Dataset records:

(** * Document history store and chat transcript of the accounting assistant

    A shallow embedding of [hooks/useDocumentHistory] (the per-document
    undo/redo store), of the content gateway [handleDocumentContentChange]
    of the application controller, and of the transcript operations of
    [hooks/useChatLogic], followed by the properties of the specification.

    Conventions of the embedding.
    - React state is threaded explicitly: an updater passed to a state
      setter is a function from the previous state to the next one, and the
      state threaded is the one the updaters give, applied in the order of
      the calls. React runs an updater inside the call of the setter only
      when the hook is idle (no update is pending); otherwise it queues it
      and runs it at the next render, when the caller has returned. This
      shows in [undo] and [redo] only, which return a variable that their
      updater assigns: they take [eager], true when React runs the updater
      inside the call, and return a pair.
    - [Record<string, DocumentHistoryEntry>] is a [gmap string _]; document
      ids are the strings made by [generateId], none of which names a
      property that every object inherits.
    - A JavaScript [number] used as an index is a [Z]; a read outside an
      array is [undefined], here [None].
    - A [Date] is its epoch time in milliseconds, a [Z] (no invalid date);
      the clock and the id generator are explicit arguments.
    - An asynchronous operation is two steps, one up to the call of the
      assistant and one from its answer on; the answer is an argument of
      the second step. *)

From Stdlib Require Import ZArith Lia.
From stdpp Require Import gmap strings list sorting pretty.

Local Open Scope Z_scope.

(** ** JavaScript array primitives *)

(** [arr[i]] for a numeric index. *)
Definition js_index {A} (arr : list A) (i : Z) : option A :=
  if decide (0 <= i) then arr !! Z.to_nat i else None.

(** [arr.slice(0, e)]: a negative [e] counts from the end, and the bound is
    clamped to the array. *)
Definition js_slice_upto {A} (arr : list A) (e : Z) : list A :=
  let len := Z.of_nat (length arr) in
  let k := if decide (e < 0) then Z.max (len + e) 0 else Z.min e len in
  take (Z.to_nat k) arr.

(** [arr.slice(-n)]: the last [n] elements, the whole array if it is
    shorter. *)
Definition js_slice_last {A} (arr : list A) (n : Z) : list A :=
  let len := Z.of_nat (length arr) in
  drop (Z.to_nat (Z.max (len - n) 0)) arr.

(** ** The history store: hooks/useDocumentHistory *)

Definition MAX_HISTORY_STEPS : Z := 50.

Record DocumentHistoryEntry := {
  history : list string;
  currentIndex : Z
}.

Abbreviation Histories := (gmap string DocumentHistoryEntry).

Definition freshEntry (content : string) : DocumentHistoryEntry :=
  {| history := [content]; currentIndex := 0 |}.

Definition initializeHistory (fileId initialContent : string)
    (prev : Histories) : Histories :=
  match prev !! fileId with
  | None => <[fileId := freshEntry initialContent]> prev
  | Some e =>
      if decide (js_index (history e) (Z.of_nat (length (history e)) - 1)
                 = Some initialContent)
      then prev
      else <[fileId := freshEntry initialContent]> prev
  end.

Definition addHistoryStep (fileId newContent : string)
    (prevHistories : Histories) : Histories :=
  let currentFileHistory :=
    default {| history := [""%string]; currentIndex := -1 |}
            (prevHistories !! fileId) in
  if decide (0 <= currentIndex currentFileHistory
             ∧ js_index (history currentFileHistory)
                        (currentIndex currentFileHistory) = Some newContent)
  then prevHistories
  else
    let newHistoryArray :=
      js_slice_upto (history currentFileHistory)
                    (currentIndex currentFileHistory + 1) ++ [newContent] in
    let newHistoryArray :=
      if decide (MAX_HISTORY_STEPS < Z.of_nat (length newHistoryArray))
      then js_slice_last newHistoryArray MAX_HISTORY_STEPS
      else newHistoryArray in
    <[fileId := {| history := newHistoryArray;
                   currentIndex := Z.of_nat (length newHistoryArray) - 1 |}]>
      prevHistories.

(** [undo]: the state its updater gives, and what the call returns. The
    call returns [newContent], which is [undefined] until the updater
    assigns it: the snapshot is returned when React runs the updater inside
    the call ([eager]), and [undefined] when the updater is queued, though
    the cursor moves all the same at the next render. *)
Definition undo (eager : bool) (fileId : string) (prev : Histories)
    : Histories * option string :=
  match prev !! fileId with
  | Some historyEntry =>
      if decide (0 < currentIndex historyEntry) then
        let newIndex := currentIndex historyEntry - 1 in
        (<[fileId := {| history := history historyEntry;
                        currentIndex := newIndex |}]> prev,
         if eager then js_index (history historyEntry) newIndex else None)
      else (prev, None)
  | None => (prev, None)
  end.

(** [redo], like [undo]. *)
Definition redo (eager : bool) (fileId : string) (prev : Histories)
    : Histories * option string :=
  match prev !! fileId with
  | Some historyEntry =>
      if decide (currentIndex historyEntry
                 < Z.of_nat (length (history historyEntry)) - 1) then
        let newIndex := currentIndex historyEntry + 1 in
        (<[fileId := {| history := history historyEntry;
                        currentIndex := newIndex |}]> prev,
         if eager then js_index (history historyEntry) newIndex else None)
      else (prev, None)
  | None => (prev, None)
  end.

Record HistoryState := { canUndo : bool; canRedo : bool }.

(** [fileId] is [string | null]; [!fileId] also holds for the empty string. *)
Definition getHistoryState (fileId : option string)
    (documentHistories : Histories) : HistoryState :=
  match fileId with
  | None => {| canUndo := false; canRedo := false |}
  | Some fid =>
      if decide (fid = ""%string)
      then {| canUndo := false; canRedo := false |}
      else
        match documentHistories !! fid with
        | None => {| canUndo := false; canRedo := false |}
        | Some e =>
            {| canUndo := bool_decide (0 < currentIndex e);
               canRedo := bool_decide
                 (currentIndex e < Z.of_nat (length (history e)) - 1) |}
        end
  end.

Definition deleteFileHistory (fileId : string) (prev : Histories)
    : Histories :=
  delete fileId prev.

Definition resetFileHistory (fileId content : string) (prev : Histories)
    : Histories :=
  <[fileId := freshEntry content]> prev.

(** ** Files, messages and notifications: types *)

Module AppFile.
Record t := {
  id : string;
  name : string;
  folderId : option string;
  content : string;
  createdAt : Z;
  deletedAt : option Z
}.

Definition withContent (f : t) (newContent : string) : t :=
  {| id := id f; name := name f; folderId := folderId f;
     content := newContent; createdAt := createdAt f;
     deletedAt := deletedAt f |}.
End AppFile.

Module ChatMessage.
Inductive Sender := user | ai.

Record InlineData := { data : string; mimeType : string }.
Record ImagePart := { inlineData : InlineData }.

Record t := {
  id : string;
  sender : Sender;
  text : string;
  timestamp : Z;
  imagePreviewUrl : option string;
  imagePart : option ImagePart;
  isStreaming : option bool;
  fullText : option string
}.

(** [{ id, sender: 'user', text, timestamp, imagePart, imagePreviewUrl }] *)
Definition userMessage (newId messageText : string) (now : Z)
    (part : option ImagePart) (previewUrl : option string) : t :=
  {| id := newId; sender := user; text := messageText; timestamp := now;
     imagePreviewUrl := previewUrl; imagePart := part;
     isStreaming := None; fullText := None |}.

(** [{ id, sender: 'ai', text, timestamp }] *)
Definition aiMessage (newId msgText : string) (now : Z) : t :=
  {| id := newId; sender := ai; text := msgText; timestamp := now;
     imagePreviewUrl := None; imagePart := None;
     isStreaming := None; fullText := None |}.
End ChatMessage.

#[global] Instance Sender_eq_dec : EqDecision ChatMessage.Sender.
Proof. solve_decision. Defined.

Inductive AISuggestionType := DOCUMENT_UPDATE | CHAT_REPLY.

#[global] Instance AISuggestionType_eq_dec : EqDecision AISuggestionType.
Proof. solve_decision. Defined.

(** [new_document_content] is a string or [null]. *)
Record AIResponse := {
  action_type : AISuggestionType;
  new_document_content : option string;
  chat_message : string
}.

Inductive NotificationType := success | error | info.

Record NotificationContent := {
  type : NotificationType;
  message : string;
  title : option string
}.

(** ** The transcript: hooks/useChatLogic *)

(** [list.sort((a, b) => a.timestamp - b.timestamp)]. The sort of an array
    is stable, so on this comparator its result is the one stable sorted
    arrangement; it is computed here by insertion from the right. *)
Fixpoint insertByTimestamp (m : ChatMessage.t) (l : list ChatMessage.t)
    : list ChatMessage.t :=
  match l with
  | [] => [m]
  | y :: ys =>
      if decide (ChatMessage.timestamp m <= ChatMessage.timestamp y)
      then m :: y :: ys
      else y :: insertByTimestamp m ys
  end.

Definition sortByTimestamp (l : list ChatMessage.t) : list ChatMessage.t :=
  foldr insertByTimestamp [] l.

(** [list.findIndex(msg => msg.id === wanted)], [None] for [-1]. *)
Definition findIndexById (wanted : string) (l : list ChatMessage.t)
    : option nat :=
  fst <$> list_find (λ msg, ChatMessage.id msg = wanted) l.

(** The initial transcript: the saved array, sorted, or the empty array. *)
Definition loadChatMessages (savedMessages : option (list ChatMessage.t))
    : list ChatMessage.t :=
  match savedMessages with
  | Some l => sortByTimestamp l
  | None => []
  end.

Definition addMessageToList (message : ChatMessage.t)
    (prev : list ChatMessage.t) : list ChatMessage.t :=
  sortByTimestamp (prev ++ [message]).

Definition deleteChatMessageList (messageId : string)
    (prev : list ChatMessage.t) : list ChatMessage.t :=
  sortByTimestamp (filter (λ msg, ChatMessage.id msg ≠ messageId) prev).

### WHAT TO PRODUCE
Identify every line above that includes the word "deletedAt", and show those lines.

### RESPONSE TO THIS TASK
  deletedAt : option Z
     deletedAt := deletedAt f |}.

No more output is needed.